I'm trying to output a CSV file that the user could open with excel. I've encoded all string in UTF-8 but when I opened the file with excel I see jibrish. Only after converting the file to UTF-8 with BOM (using notepad++ on windows) I was able to display the content properly.
I'm following this pattern from the docs:
def render_to_csv(self, request, qs):
response = HttpResponse(content_type='text/csv')
response['Content-Disposition'] = 'attachment; filename="test.csv"'
writer = csv.writer(response, delimiter=',')
for row in qs.values_list(*self.fields_to_export):
writer.writerow([unicode(v).encode('utf-8') if v is not None else '' for v in row])
return response
Where does to BOM fit into all of this ?
BTW, There are similar questions on SO but unfortunately non of them are answered.
EDIT
building on @Alastair McCormack, I ended up explicitly adding the BOM characters at the begining of the file. Only difference is i used the codecs package instead of hard coding the bytes. Feels awkward but does the trick !
import codecs
def render_to_csv(self, request, qs):
...
response.write(codecs.BOM_UTF8)
...
return response
Add the UTF-8 BOM to the response object before you write your data:
def render_to_csv(self, request, qs):
response = HttpResponse(content_type='text/csv')

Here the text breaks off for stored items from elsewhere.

(* ===== verification/NetworkState.v ===== *)
(** * core/network_state.c: one line of the network state file

    [struct td_network_record], its parser, its formatter and the check that
    names are unique.  [nr_used_ips] are the entries of the array below
    [used_ip_count], the only ones the code reads. *)
From S2P Require Import Prelude CString Paths Safety.
From Stdlib Require Import Lia.

(** ** Data *)

Definition TD_NETWORK_MAX_RECORDS : Z := 128.
Definition TD_NETWORK_MAX_USED_IPS : Z := 128.
Definition TD_NETWORK_NAME_SIZE : Z := 16.
Definition TD_NETWORK_DRIVER_SIZE : Z := 16.
Definition TD_NETWORK_CIDR_SIZE : Z := 32.

Record td_network_record := NetworkRecord {
  nr_name : cstr;
  nr_driver : cstr;
  nr_cidr : cstr;
  nr_used_ips : list Z
}.

Definition used_ip_count (r : td_network_record) : Z := Z.of_nat (length (nr_used_ips r)).

#[global] Instance td_network_record_eq_dec : EqDecision td_network_record.
Proof. solve_decision. Defined.

(** ** Validation *)

Definition copy_value (destination_size : Z) (value field : cstr) : result cstr :=
  _ ← reject_if ((strlen value =? 0) || (destination_size <=? strlen value))
        (lit "invalid network field length: " ++ field);
  Ok value.

(** A CIDR without a slash is refused before any message is set. *)
Definition validate_cidr (cidr : cstr) : result unit :=
  match strchr cidr "/"%char with
  | None => Err []
  | Some (address_text, _) =>
      '(network, prefix) ← td_parse_ipv4_cidr (Some cidr);
      _ ← reject_if (30 <? prefix)
            (lit "bridge CIDR needs room for gateway and container addresses");
      _ ← reject_if ((strlen address_text =? 0) || (16 <=? strlen address_text))
            (lit "invalid network CIDR address");
      reject_if (match inet_pton address_text with
                 | Some a => negb (a =? network)
                 | None => true
                 end) (lit "CIDR address must be the network address")
  end.

(** One turn of the loop of [parse_used_ips]: the text of one address. *)
Definition parse_used_ip (ips : list Z) (text : cstr) : result (list Z) :=
  let parsed := strtoull text in
  _ ← reject_if (strto_failed parsed || (st_value parsed =? 0) || (UINT32_MAX <? st_value parsed))
        (lit "invalid allocated network address");
  _ ← reject_if (existsb (Z.eqb (u32 (st_value parsed))) ips)
        (lit "duplicate allocated network address");
  Ok (ips ++ [u32 (st_value parsed)]).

response['Content-Disposition'] = 'attachment; filename="test.csv"'
# BOM
response.write("\xEF\xBB\xBF")
writer = csv.writer(response, delimiter=',')
…
StreamingHttpResponse
for csv
add UTF-8 BOM or \xEF\xBB\xBF
Modified from official documents
import csv
import codecs
from django.utils.six.moves import range
from django.http import StreamingHttpResponse
class Echo(object):
def write(self, value):
return value
def iter_csv(rows, pseudo_buffer):
yield pseudo_buffer.write(codecs.BOM_UTF8)
writer = csv.writer(pseudo_buffer)
for row in rows:
yield writer.writerow(row)
def some_streaming_csv_view(request):
rows = (["Row {}".format(idx), str(idx)] for idx in range(65536))
response = StreamingHttpResponse(iter_csv(rows), Echo()), content_type="text/csv")
return response
The given answers are great but I want to give a hint how to make the official examples from the Django
docs work with the UTF-8 BOM sequence of bytes at the start of the stream by only changing one line:
import itertools
import codecs
streaming_content = itertools.chain([codecs.BOM_UTF8], (writer.writerow(row) for row in rows))
response = StreamingHttpResponse(streaming_content, content_type="text/csv")